Here are some highlights of the decade in my life:

  1. Moved to New York for the duration of rabbinical school in August, 2000.
  2. Ended the engagement to my college fiance, started to figure out who I truly was for the first time - Fall, 2000
  3. Appeared on the short-lived Oxygen Network game show, "Trackers," and won! (a karaoke machine, naturally!!) - Fall, 2000
  4. Adopted my calico, Precious, in January, 2001
  5. Developed a long-standing passion for KARAOKE!

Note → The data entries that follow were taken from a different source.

(** The runes past ASCII that have an upper-case form of their own, from
    the same tables. *)
Definition upperRanges : list caseRange :=
  ([(0xB5, 0xB5, 1, 0x39C); (0xE0, 0xF6, 1, 0xC0); (0xF8, 0xFE, 1, 0xD8);
   (0xFF, 0xFF, 1, 0x178); (0x101, 0x12F, 2, 0x100); (0x131, 0x131, 1, 0x49);
   (0x133, 0x137, 2, 0x132); (0x13A, 0x148, 2, 0x139);
   (0x14B, 0x177, 2, 0x14A); (0x17A, 0x17E, 2, 0x179);
   (0x17F, 0x17F, 1, 0x53); (0x180, 0x180, 1, 0x243);
   (0x183, 0x185, 2, 0x182); (0x188, 0x188, 1, 0x187);
   (0x18C, 0x18C, 1, 0x18B); (0x192, 0x192, 1, 0x191);
   (0x195, 0x195, 1, 0x1F6); (0x199, 0x199, 1, 0x198);
   (0x19A, 0x19A, 1, 0x23D); (0x19E, 0x19E, 1, 0x220);
   (0x1A1, 0x1A5, 2, 0x1A0); (0x1A8, 0x1A8, 1, 0x1A7);
   (0x1AD, 0x1AD, 1, 0x1AC); (0x1B0, 0x1B0, 1, 0x1AF);
   (0x1B4, 0x1B6, 2, 0x1B3); (0x1B9, 0x1B9, 1, 0x1B8);
   (0x1BD, 0x1BD, 1, 0x1BC); (0x1BF, 0x1BF, 1, 0x1F7);
   (0x1C5, 0x1C5, 1, 0x1C4); (0x1C6, 0x1C6, 1, 0x1C4);
   (0x1C8, 0x1C8, 1, 0x1C7); (0x1C9, 0x1C9, 1, 0x1C7);
   (0x1CB, 0x1CB, 1, 0x1CA); (0x1CC, 0x1CC, 1, 0x1CA);
   (0x1CE, 0x1DC, 2, 0x1CD); (0x1DD, 0x1DD, 1, 0x18E);
   (0x1DF, 0x1EF, 2, 0x1DE); (0x1F2, 0x1F2, 1, 0x1F1);
   (0x1F3, 0x1F3, 1, 0x1F1); (0x1F5, 0x1F5, 1, 0x1F4);
   (0x1F9, 0x21F, 2, 0x1F8); (0x223, 0x233, 2, 0x222);
   (0x23C, 0x23C, 1, 0x23B); (0x23F, 0x240, 1, 0x2C7E);
   (0x242, 0x242, 1, 0x241); (0x247, 0x24F, 2, 0x246);
   (0x250, 0x250, 1, 0x2C6F); (0x251, 0x251, 1, 0x2C6D);
   (0x252, 0x252, 1, 0x2C70); (0x253, 0x253, 1, 0x181);
   (0x254, 0x254, 1, 0x186); (0x256, 0x257, 1, 0x189);
   (0x259, 0x259, 1, 0x18F); (0x25B, 0x25B, 1, 0x190);
   (0x25C, 0x25C, 1, 0xA7AB); (0x260, 0x260, 1, 0x193);
   (0x261, 0x261, 1, 0xA7AC); (0x263, 0x263, 1, 0x194);
   (0x265, 0x265, 1, 0xA78D); (0x266, 0x266, 1, 0xA7AA);
   (0x268, 0x268, 1, 0x197); (0x269, 0x269, 1, 0x196);
   (0x26A, 0x26A, 1, 0xA7AE); (0x26B, 0x26B, 1, 0x2C62);
   (0x26C, 0x26C, 1, 0xA7AD); (0x26F, 0x26F, 1, 0x19C);
   (0x271, 0x271, 1, 0x2C6E); (0x272, 0x272, 1, 0x19D);
   (0x275, 0x275, 1, 0x19F); (0x27D, 0x27D, 1, 0x2C64);
   (0x280, 0x280, 1, 0x1A6); (0x282, 0x282, 1, 0xA7C5);
   (0x283, 0x283, 1, 0x1A9); (0x287, 0x287, 1, 0xA7B1);
   (0x288, 0x288, 1, 0x1AE); (0x289, 0x289, 1, 0x244);
   (0x28A, 0x28B, 1, 0x1B1); (0x28C, 0x28C, 1, 0x245);
   (0x292, 0x292, 1, 0x1B7); (0x29D, 0x29D, 1, 0xA7B2);
   (0x29E, 0x29E, 1, 0xA7B0); (0x345, 0x345, 1, 0x399);
   (0x371, 0x373, 2, 0x370); (0x377, 0x377, 1, 0x376);
   (0x37B, 0x37D, 1, 0x3FD); (0x3AC, 0x3AC, 1, 0x386);
   (0x3AD, 0x3AF, 1, 0x388); (0x3B1, 0x3C1, 1, 0x391);
   (0x3C2, 0x3C2, 1, 0x3A3); (0x3C3, 0x3CB, 1, 0x3A3);
   (0x3CC, 0x3CC, 1, 0x38C); (0x3CD, 0x3CE, 1, 0x38E);
   (0x3D0, 0x3D0, 1, 0x392); (0x3D1, 0x3D1, 1, 0x398);
   (0x3D5, 0x3D5, 1, 0x3A6); (0x3D6, 0x3D6, 1, 0x3A0);
   (0x3D7, 0x3D7, 1, 0x3CF); (0x3D9, 0x3EF, 2, 0x3D8);
   (0x3F0, 0x3F0, 1, 0x39A); (0x3F1, 0x3F1, 1, 0x3A1);
   (0x3F2, 0x3F2, 1, 0x3F9); (0x3F3, 0x3F3, 1, 0x37F);
   (0x3F5, 0x3F5, 1, 0x395); (0x3F8, 0x3F8, 1, 0x3F7);
   (0x3FB, 0x3FB, 1, 0x3FA); (0x430, 0x44F, 1, 0x410);
   (0x450, 0x45F, 1, 0x400); (0x461, 0x481, 2, 0x460);
   (0x48B, 0x4BF, 2, 0x48A); (0x4C2, 0x4CE, 2, 0x4C1);
   (0x4CF, 0x4CF, 1, 0x4C0); (0x4D1, 0x52F, 2, 0x4D0);
   (0x561, 0x586, 1, 0x531); (0x10D0, 0x10FA, 1, 0x1C90);
   (0x10FD, 0x10FF, 1, 0x1CBD); (0x13F8, 0x13FD, 1, 0x13F0);
   (0x1C80, 0x1C80, 1, 0x412); (0x1C81, 0x1C81, 1, 0x414);
   (0x1C82, 0x1C82, 1, 0x41E); (0x1C83, 0x1C84, 1, 0x421);
   (0x1C85, 0x1C85, 1, 0x422); (0x1C86, 0x1C86, 1, 0x42A);
   (0x1C87, 0x1C87, 1, 0x462); (0x1C88, 0x1C88, 1, 0xA64A);
   (0x1D79, 0x1D79, 1, 0xA77D); (0x1D7D, 0x1D7D, 1, 0x2C63);
   (0x1D8E, 0x1D8E, 1, 0xA7C6); (0x1E01, 0x1E95, 2, 0x1E00);
   (0x1E9B, 0x1E9B, 1, 0x1E60); (0x1EA1, 0x1EFF, 2, 0x1EA0);
   (0x1F00, 0x1F07, 1, 0x1F08); (0x1F10, 0x1F15, 1, 0x1F18);
   (0x1F20, 0x1F27, 1, 0x1F28); (0x1F30, 0x1F37, 1, 0x1F38);
   (0x1F40, 0x1F45, 1, 0x1F48); (0x1F51, 0x1F57, 2, 0x1F59);
   (0x1F60, 0x1F67, 1, 0x1F68); (0x1F70, 0x1F71, 1, 0x1FBA);
   (0x1F72, 0x1F75, 1, 0x1FC8); (0x1F76, 0x1F77, 1, 0x1FDA);
   (0x1F78, 0x1F79, 1, 0x1FF8); (0x1F7A, 0x1F7B, 1, 0x1FEA);
   (0x1F7C, 0x1F7D, 1, 0x1FFA); (0x1F80, 0x1F87, 1, 0x1F88);
   (0x1F90, 0x1F97, 1, 0x1F98); (0x1FA0, 0x1FA7, 1, 0x1FA8);
   (0x1FB0, 0x1FB1, 1, 0x1FB8); (0x1FB3, 0x1FB3, 1, 0x1FBC);
   (0x1FBE, 0x1FBE, 1, 0x399); (0x1FC3, 0x1FC3, 1, 0x1FCC);
   (0x1FD0, 0x1FD1, 1, 0x1FD8); (0x1FE0, 0x1FE1, 1, 0x1FE8);
   (0x1FE5, 0x1FE5, 1, 0x1FEC); (0x1FF3, 0x1FF3, 1, 0x1FFC);
   (0x214E, 0x214E, 1, 0x2132); (0x2170, 0x217F, 1, 0x2160);
   (0x2184, 0x2184, 1, 0x2183); (0x24D0, 0x24E9, 1, 0x24B6);
   (0x2C30, 0x2C5F, 1, 0x2C00); (0x2C61, 0x2C61, 1, 0x2C60);
   (0x2C65, 0x2C65, 1, 0x23A); (0x2C66, 0x2C66, 1, 0x23E);
   (0x2C68, 0x2C6C, 2, 0x2C67); (0x2C73, 0x2C73, 1, 0x2C72);
   (0x2C76, 0x2C76, 1, 0x2C75); (0x2C81, 0x2CE3, 2, 0x2C80);
   (0x2CEC, 0x2CEE, 2, 0x2CEB); (0x2CF3, 0x2CF3, 1, 0x2CF2);
   (0x2D00, 0x2D25, 1, 0x10A0); (0x2D27, 0x2D27, 1, 0x10C7);
   (0x2D2D, 0x2D2D, 1, 0x10CD); (0xA641, 0xA66D, 2, 0xA640);
   (0xA681, 0xA69B, 2, 0xA680); (0xA723, 0xA72F, 2, 0xA722);
   (0xA733, 0xA76F, 2, 0xA732); (0xA77A, 0xA77C, 2, 0xA779);
   (0xA77F, 0xA787, 2, 0xA77E); (0xA78C, 0xA78C, 1, 0xA78B);
   (0xA791, 0xA793, 2, 0xA790); (0xA794, 0xA794, 1, 0xA7C4);
   (0xA797, 0xA7A9, 2, 0xA796); (0xA7B5, 0xA7C3, 2, 0xA7B4);
   (0xA7C8, 0xA7CA, 2, 0xA7C7); (0xA7D1, 0xA7D1, 1, 0xA7D0);
   (0xA7D7, 0xA7D9, 2, 0xA7D6); (0xA7F6, 0xA7F6, 1, 0xA7F5);
   (0xAB53, 0xAB53, 1, 0xA7B3); (0xAB70, 0xABBF, 1, 0x13A0);
   (0xFF41, 0xFF5A, 1, 0xFF21); (0x10428, 0x1044F, 1, 0x10400);
   (0x104D8, 0x104FB, 1, 0x104B0); (0x10597, 0x105BB, 2, 0x10570);
   (0x10598, 0x105A0, 2, 0x10571); (0x105A4, 0x105B0, 2, 0x1057D);
   (0x105B4, 0x105B8, 2, 0x1058D); (0x105BC, 0x105BC, 1, 0x10595);
   (0x10CC0, 0x10CF2, 1, 0x10C80); (0x118C0, 0x118DF, 1, 0x118A0);
   (0x16E60, 0x16E7F, 1, 0x16E40); (0x1E922, 0x1E943, 1, 0x1E900)])%N.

  6. Began a two-year student pulpit in Brandon, FL at Congregation Beth Shalom - learned so much about being a rabbi - 2001-2003
  7. Lindsay moved to NYC, and in with me, in 2002
  8. Was in a longterm relationship from 2003-2007
  9. Ordained as a rabbi in 2004
  10. Worked at an amazing NYC congregation for five years (2004-2009)
  11. Started THIS BLOG in February, 2007!
  12. Underwent successful spinal fusion surgery in December, 2007
  13. Joined the Temple B'nai Torah family in Wantagh as their rabbi this past summer.